The slug for the authentication method from your nation, referenced as {am_slug} below. When an identity provider is added to a nation, this slug is created. It can be viewed and edited from Settings > Auth > [provider name].
The following parameters need to be followed when configuring your own identity provider solution.
NationBuilder supports IDP-initiated flow, SP-initiated flow, and Just In Time (JIT) provisioning.
SSO post-back URL (also known as the Assertion Consumer Service URL): https://{nation_slug}.nationbuilder.com/saml/{am_slug}/acs
Entity ID: https://{nation_slug}.nationbuilder.com/saml/{am_slug}/metadata
SAML Logout Endpoint: https://{nation_slug}.nationbuilder.com/saml/{am_slug}/signout
Information to include
NameID (required)
NationBuilder assumes that the NameID is an email that will uniquely and permanently identify a person in your database. If this is not the case, you will need to include either:
1. A permanent unique email as an email attribute.
or
2. A unique identifier as either the NameID or in an attribute.

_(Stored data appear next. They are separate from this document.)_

Lemma recipe_auto_init_raw events (kwargs : Kwargs) :
  forall self,
    RecipeIngredientModel.note
      (RecipeIngredientModel.auto_init normalize events kwargs self)
    = fold_left
        (fun acc kv => if String.eqb (fst kv) "note" then snd kv else acc)
        kwargs (RecipeIngredientModel.note self) /\
    RecipeIngredientModel.original_text
      (RecipeIngredientModel.auto_init normalize events kwargs self)
    = fold_left
        (fun acc kv =>
           if String.eqb (fst kv) "original_text" then snd kv else acc)
        kwargs (RecipeIngredientModel.original_text self).
Proof.
  unfold RecipeIngredientModel.auto_init.
  induction kwargs as [|[k v] kwargs IH]; intros self; [split; reflexivity|].
  cbn [fold_left fst snd].
  destruct (recipe_setattr_raw events self k v) as [<- <-]. apply IH.
Qed.

Lemma recipe_auto_init_observed (kwargs : Kwargs) :
  forall self,
    has_key "note_normalized" kwargs = false ->
    has_key "original_text_normalized" kwargs = false ->
    RecipeIngredientModel.synchronized normalize self ->
    RecipeIngredientModel.synchronized normalize
      (RecipeIngredientModel.auto_init normalize true kwargs self).
Proof.
  unfold RecipeIngredientModel.auto_init.
  induction kwargs as [|[k v] kwargs IH]; intros self H1 H2 Hs; [exact Hs|].
  apply has_key_cons in H1, H2. destruct H1 as [K1 H1], H2 as [K2 H2].
  cbn [fold_left]. apply IH; try assumption.
  now apply recipe_setattr_observed.
Qed.

Lemma recipe_auto_init_unobserved_note (kwargs : Kwargs) :
  forall self,
    has_key "note_normalized" kwargs = false ->
    RecipeIngredientModel.note_normalized
      (RecipeIngredientModel.auto_init normalize false kwargs self)
    = RecipeIngredientModel.note_normalized self.
Proof.
  unfold RecipeIngredientModel.auto_init.
  induction kwargs as [|[k v] kwargs IH]; intros self H1; [reflexivity|].
  apply has_key_cons in H1. destruct H1 as [K1 H1].
  cbn [fold_left]. rewrite (IH _ H1).
  now apply recipe_setattr_unobserved_note.
Qed.
(** The same in every world: a failure of the cleanup, once the steps
    before it have succeeded, is returned. *)
Lemma Provision_cleanup_failure_is_returned (w : World) (p : Provisioner) (h : history)
      (before : list step) (e : error) (t_before t_clean : list event) :
  plan p = (before ++ [clean_remote_cache])%list ->
  run_plan w p before (h ++ [ui_Say "Provisioning with APT..."])%list = (None, t_before) ->
  cleanRemotePackages w p ((h ++ [ui_Say "Provisioning with APT..."]) ++ t_before)%list
    = (Some e, t_clean) ->
  Provision w p h =
    (Some e,
     (ui_Say "Provisioning with APT..." :: t_before ++ t_clean ++
      [ui_Error "apt-get clean failed, ignoring"])%list).
Proof.
  intros Hplan Hbefore Hclean.
  exact (Provision_first_failure w p h before [] clean_remote_cache e
           t_before t_clean Hplan Hbefore Hclean).
Qed.

(** ** Which calls a run can contain *)

Lemma prefix_app (a b : string) : String.prefix a (a ++ b) = true.
Proof.
  induction a as [|x a IH]; cbn.
  - now destruct b.
  - destruct (ascii_dec x x) as [_|Hne]; [exact IH|contradiction].
Qed.

Lemma trust_run_emits (p : Provisioner) (keys : list string) (t : list event)
      (r : option error) :
  trust_run keys t r ->
  Forall (fun e => may_emit p upload_trust_keys e = true) t.
Proof.
  induction 1; repeat constructor; try assumption;
    cbn [may_emit]; apply prefix_app.
Qed.

(** Every step adds only events of its own kind. *)
Lemma step_emits (w : World) (p : Provisioner) (s : step) (h : history) :
  Forall (fun e => may_emit p s e = true) (snd (run_step w p s h)).
Proof.
  destruct s; cbn [run_step].
  - unfold uploadHostPackageCache, bind, os_Stat, UploadDir, Say, call, emit, ret.
    repeat ask_world. all: cbn; repeat constructor.
  - destruct (uploadHostPackageTrust_run w p h) as (r & t & Heq & Hrun).
    rewrite Heq. cbn [snd]. apply Forall_app. split.
    + exact (trust_run_emits p _ _ _ Hrun).
    + apply Forall_forall. intros e He. apply in_map_iff in He.
      destruct He as (f & <- & _). reflexivity.
  - unfold testRemoteDNS. rewrite command_step_run. repeat constructor.
  - rewrite uploadPackageList_run. repeat constructor.
  - unfold updateRemotePackageIndex. rewrite command_step_run. repeat constructor.
  - rewrite installRemotePackages_run. repeat constructor.
    cbn [may_emit]. apply String.eqb_refl.
  - unfold updateCache, defer, bind, os_Stat, ioutil_TempDir, DownloadDir, exec_Run,
      os_RemoveAll, Say, Error, call, emit, ret.
    repeat ask_world. all: cbn; repeat constructor.
  - unfold cleanRemotePackages. rewrite command_step_run. repeat constructor.
Qed.

Lemma run_plan_emits (w : World) (p : Provisioner) (steps : list step) :
  forall h : history,
    Forall (fun e => emitted_by p steps e = true) (snd (run_plan w p steps h)).
Proof.
  induction steps as [|s steps IH]; intros h; [constructor|].
  rewrite run_plan_cons.
  pose proof (step_emits w p s h) as Hs.
  destruct (run_step w p s h) as [[e|] t]; cbn [snd] in Hs.
  - cbn [snd]. eapply Forall_impl; [|exact Hs].
    intros ev Hev. unfold emitted_by. cbn [existsb]. now rewrite Hev.
  - specialize (IH (h ++ t)%list).
    destruct (run_plan w p steps (h ++ t)%list) as [failed t2]. cbn [snd] in *.
    apply Forall_app. split.
    + eapply Forall_impl; [|exact Hs].
      intros ev Hev. unfold emitted_by. cbn [existsb]. now rewrite Hev.
    + eapply Forall_impl; [|exact IH].
      intros ev Hev. unfold emitted_by in *. cbn [existsb]. rewrite Hev.
      apply orb_true_r.
Qed.

Lemma may_emit_not_install (p : Provisioner) (s : step) (e : event) :
  may_emit p s e = true ->
  s <> install_packages ->
  is_command (install_command p) e = false.
Proof.
  intros He Hs.
  destruct s; try congruence; destruct e; try reflexivity; try discriminate;
    cbn [may_emit] in He; apply String.eqb_eq in He; subst command; reflexivity.
Qed.

Lemma may_emit_not_sources (p : Provisioner) (s : step) (e : event) :
  may_emit p s e = true ->
  s <> upload_package_sources ->
  s <> refresh_package_index ->
  is_source_list_upload e = false /\ is_command "/usr/bin/apt-get update" e = false.
Proof.
  intros He Hs1 Hs2.
  destruct s; try congruence; destruct e; try (split; reflexivity); try discriminate;
    cbn [may_emit] in He.
  - split; [|reflexivity]. cbn [is_source_list_upload].
    destruct (String.eqb_spec dst "/etc/apt/sources.list.d/packer.list") as [->|_];
      [discriminate He|reflexivity].
  - apply String.eqb_eq in He. subst command. split; reflexivity.
  - apply String.eqb_eq in He. subst command. split; reflexivity.
  - apply String.eqb_eq in He. subst command. split; reflexivity.
Qed.

Lemma emitted_by_elim (p : Provisioner) (steps : list step) (P : event -> Prop)
      (t : list event) :
  (forall s e, In s steps -> may_emit p s e = true -> P e) ->
  Forall (fun e => emitted_by p steps e = true) t ->
  Forall P t.
Proof.
  intros Hsteps Ht. eapply Forall_impl; [|exact Ht].
  intros e He. unfold emitted_by in He. apply existsb_exists in He.
  destruct He as (s & Hin & He). exact (Hsteps s e Hin He).
Qed.

(** In a list with a single marked element, the part before the marked
    element is determined. *)
Lemma split_at_marked {A : Type} (marked : A -> bool) (a b : list A) (x : A) :
  Forall (fun e => marked e = false) a ->
  Forall (fun e => marked e = false) b ->
  forall (pre post : list A) (y : A),
    marked y = true ->
    (a ++ x :: b)%list = (pre ++ y :: post)%list ->
    pre = a.
Proof.
  intros Ha Hb. induction Ha as [|a0 a Ha0 Ha IH]; intros pre post y Hy Heq.
  - destruct pre as [|z pre]; [reflexivity|].
    cbn in Heq. injection Heq as _ Heq.
    rewrite Forall_forall in Hb.
    rewrite (Hb y) in Hy; [discriminate|]. rewrite Heq. apply in_elt.
  - destruct pre as [|z pre]; cbn in Heq; injection Heq as Hz Heq.
    + subst a0. congruence.
    + subst z. f_equal. exact (IH pre post y Hy Heq).
Qed.

Lemma no_marked_element {A : Type} (marked : A -> bool) (l pre post : list A) (y : A) :
  Forall (fun e => marked e = false) l ->
  marked y = true ->
  l = (pre ++ y :: post)%list ->
  False.
Proof.
  intros Hl Hy Heq. rewrite Forall_forall in Hl.
  rewrite (Hl y) in Hy; [discriminate|]. rewrite Heq. apply in_elt.
Qed.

In either of these cases, we will need to configure your nation to accept these attributes.
First name and last name attributed (recommended)
Profiles can be created in NationBuilder without this information, but it is better if it is included.
x.509 certificate (required)
It is required that the SAML response be signed. Please generate a valid x.509.pem certficate and add it to the authentication settings in your nation.